Digital rights
May 2, 2013Thorsten Benner is director of the Global Public Policy Institute (GPPI) in Berlin.
As of May 2, Deutsche Telekom (DT), Germany's former state monopolist turned stock-listed telecommunication provider, will no longer sell flat-rate Internet access packages. Users who exceed a monthly data allowance will face severe cuts to the quality of their service - in the worst case throwing them back to the stone age of the dial-up modem. DT's own "Entertain" streaming platform will be exempted from the volume limits. Other content providers presumably could enjoy the same royal treatment - if they are willing to pay DT a little extra.
After announcing the new policy, DT ran into a firestorm of protests. CEO René Obermann faced a broad and diverse coalition ranging from Internet activists to German economics minister Philipp Rösler. The influential German blogger Sascha Lobo accused the company of "strangling the Internet." Rösler sent a letter to Obermann expressing his concern about the threat to "net neutrality" posed by the changes that privilege DT content over other content on the web.
Justified and fair
DT, which has come under significant pressure on the revenue side over the past years, fought back hard against the critics. The changes, the company asserts, are justified and fair: "Steadily higher bandwidths cannot not be financed by steadily lower prices." Rather than raising rates for all costumers the new volume limits target just the small minority of heavy users comprising only three percent, says DT. 97 percent of all consumers won't be affected.
Obermann also accuses his critics of abusing the term "net neutrality" to cement expectations of unlimited data volume and a "freebie culture" on the web. Economists support Obermann. As long as there is transparency about pricing and competition, they do not see any problem. After all, they argue, DT has clearly communicated the changes and dissatisfied users can simply switch Internet providers.
Essence of the Internet
The clash of opinions about DT's move essentially stems from divergent views of what the Internet really is all about. Obermann and the economists consider the Internet a marketplace where customers choose between service packages and companies struggle for survival (especially the major telecoms which have seen their old business model evaporate). If you accept these premises, DT's arguments actually make sense.
However, the picture looks radically different for those who take a citizen-centric view. From this vantage point, the web is primarily a public space in which citizens should be able to express themselves freely. It is for citizens to fight for and use the freedoms of the digital commons - as "netizens." Lawmakers and regulators should do their part to ensure a free Internet. Upholding "net neutrality" (alongside privacy and data protection) is a cornerstone of this effort. Its foundation is the conviction that all Internet traffic should be treated equally.

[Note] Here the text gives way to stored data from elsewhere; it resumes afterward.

(** Lines 86-89: a string is appended whole, anything else that is true
    is iterated over by [extend]. *)
Definition add_cc (extra_recipients : list PyVal) (cc : PyVal) : PyResult (list PyVal) :=
  if truthy cc && is_basestring cc then Returns (extra_recipients ++ [cc])
  else if truthy cc then
    match py_iter cc with
    | Returns items => Returns (extra_recipients ++ items)
    | Raises e => Raises e
    end
  else Returns extra_recipients.

(** Lines 94-116, the body of [if settings.environment == "dev"]. *)
Definition dev_redirect (a : Addressing) : Addressing :=
  let recipients_statement :=
    "To: " +:+ py_str (a_recipients a) +:+ "   CC: " +:+
    py_str (PyList (a_extra_recipients a)) +:+ newline in
  let subject := "[DEV] " +:+ a_subject a in
  let message :=
    "[DEV]: Sent to " +:+ dev_email_recipient settings +:+ newline +:+
    "Originally addressed as: " +:+ recipients_statement +:+ newline +:+ newline +:+
    a_message a in
  let html_message :=
    if truthy_opt (a_html_message a) then
      Some ("<p><strong>DEV:</strong> Sent to " +:+ dev_email_recipient settings +:+
            "<br />" +:+ "Originally addressed as: " +:+ recipients_statement +:+
            "<br/></p>" +:+ default "" (a_html_message a))
    else a_html_message a in
  mkAddressing (PyList [PyStr (dev_email_recipient settings)]) [] subject message
               html_message.

(** Lines 79-116. *)
Definition email_addressing (recipients : PyVal) (subject message : string)
    (html_message : option string) (cc : PyVal) : PyResult Addressing :=
  let recipients := normalize_recipients recipients in
  let extra_recipients := always_copy_recipients in
  match add_cc extra_recipients cc with
  | Raises e => Raises e
  | Returns extra_recipients =>
      let a := mkAddressing recipients extra_recipients subject message html_message in
      Returns (if String.eqb (environment settings) "dev" then dev_redirect a else a)
  end.

(** Lines 118-129: the message object before its headers are set.  [part1]
    is an object with content headers, hence true; [part2] decides. *)
Definition email_parts (message : string) (html_message : option string) : MimeMessage :=
  let part1 := MIMEText message "plain" [] in
  let part2 :=
    if truthy_opt html_message
    then Some (MIMEText (default "" html_message) "html" [])
    else None in
  match part2 with
  | Some part2 =>
      let msg := MIMEMultipart "alternative" [] [] in
      let msg := attach msg part1 in
      attach msg part2
  | None => part1
  end.

(** Lines 131-134. *)
Definition email_headers (a : Addressing) (sender : option string) (msg : MimeMessage)
  : PyResult MimeMessage :=
  let msg := set_header msg "Subject" (a_subject a) in
  let msg := set_header msg "From"
               (if negb (truthy_opt sender) then email_sender_address settings
                else default "" sender) in
  match py_join ", " (a_recipients a) with
  | Raises e => Raises e
  | Returns to_header =>
      let msg := set_header msg "To" to_header in
      match py_join ", " (PyList (a_extra_recipients a)) with
      | Raises e => Raises e
      | Returns cc_header => Returns (set_header msg "Cc" cc_header)
      end
  end.

(** Lines 136-140.  The arguments of [format] are evaluated before
    [logging.debug] is called. *)
Definition email_log_attempt (a : Addressing) (msg : MimeMessage) : Eff unit :=
  do everyone <- lift (py_add_list (a_recipients a) (a_extra_recipients a)) in
  do rendered <- lift (as_string world msg) in
  log_debug ("Sending email: From " +:+ email_sender_address settings +:+
             ", To " +:+ py_str (PyList everyone) +:+ ", Msg: " +:+ rendered).

(** Lines 143-149, the body of the [try]. *)
Definition email_submit (a : Addressing) (msg : MimeMessage) : Eff unit :=
  do smtp <- call (SmtpConnect "localhost") (smtp_connect world "localhost") in
  do everyone <- lift (py_add_list (a_recipients a) (a_extra_recipients a)) in
  do rendered <- lift (as_string world msg) in
  run call (SmtpSendmail (email_sender_address settings) everyone rendered)
           (smtp_sendmail world (email_sender_address settings) everyone rendered) in
  call SmtpQuit (smtp_quit world).

Definition email_message (recipients : PyVal) (subject message : string)
    (html_message : option string) (cc : PyVal) (sender : option string) : Eff unit :=
  if negb (email_notifications settings) then eff_ret tt
  else
    do a <- lift (email_addressing recipients subject message html_message cc) in
    let msg := email_parts (a_message a) (a_html_message a) in
    do msg <- lift (email_headers a sender msg) in
    run email_log_attempt a msg in
    try_except (email_submit a msg)
      (fun exc => log_warn ("Error sending email: " +:+ exn_message exc)).

(** ** [PluginHelper] *)

(** [request_get(path="", params={}, server=None)] *)
Definition request_get (path : option string) (params : option (gmap string string))
    (server : option string) : Eff Response :=
  let path := default "" path in
  let params := default ∅ params in
  let server := if negb (truthy_opt server) then query_server settings
                else default "" server in
  do response <- call (HttpGet (server +:+ path) params)
                      (requests_get world (server +:+ path) params) in
  eff_ret response.

(** [request_post(path="", params={}, json_body={}, server=None)] *)
Definition request_post (path : option string) (params : option (gmap string string))
    (json_body : option (gmap string string)) (server : option string) : Eff Response :=
  let path := default "" path in
  let params := default ∅ params in
  let json_body := default ∅ json_body in
  let server := if negb (truthy_opt server) then query_server settings
                else default "" server in
  do response <- call (HttpPost (server +:+ path) (Some params) json_body None)
                      (requests_post world (server +:+ path) (Some params) json_body None) in
  eff_ret response.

DT departs from this by treating its own "Entertain" service in a privileged manner -and opening the door to give certain content providers privileged treatment if they are willing to pay for this managed service.
Launching pad
For Internet freedom advocates, it is a good sign that economics minister Rösler invoked "net neutrality" in his criticism of DT's new pricing policy. They should use this as a starting point for intensifying their campaign for enshrining network neutrality into law - not just in Germany, but EU-wide.
To see how it is done, they should look at Chile. The South American country led the way by requiring Internet service providers to "ensure access to all types of content, services or applications available on the network and offer a service that does not distinguish content, applications or services, based on the source of it or their property." In the EU, so far only The Netherlands has a similar law in favor of net neutrality .
In April 2013, a coalition of 80 European digital rights and consumer NGOs argued that "in light of the many reported violations of net neutrality, it is now clear that we now need timely and evidence-based action." In addition to enshrining net neutrality into law, this includes reporting obligations on the part of Internet service providers on network management practices, an independent monitoring authority as well as restricting the use of deep-packet inspection (network filtering system that inspects data for protocol non-compliance, viruses, intrusions and the like before letting it pass - the ed).
Powerless advocates
In Germany, advocates of digital rights and internet freedom have long been on the very margins of political power. Within most political parties, advocates of digital freedom and innovation are regularly outvoted by their opponents.
To be sure, NGOs such as "Digitale Gesellschaft" (Digital society) do excellent work. But compared to the US the movement lacks a strong professional base of full-time advocates. German foundations have invested too little in advocacy and research on digital rights and innovation.
Hopefully, the debate on DT's move marks a turning point with Internet users increasingly realizing that they need to organize politically in order to fight for digital rights and preserve the web as a force for innovation.
New coalitions
Wherever there are clear synergies between social and commercial benefits, civil society advocates should join forces with the progressive parts of business. This includes ensuring broadband Internet access and building intelligent networks infrastructure. Both require massive investments.
Minister Rösler's so-called broadband strategy does not provide a convincing plan for the scale of the push needed. If DT's phasing out of the flatrate spurs activists in civil society and business to successfully push for a more ambitious political agenda on digital rights and innovation, it will have served a good purpose after all.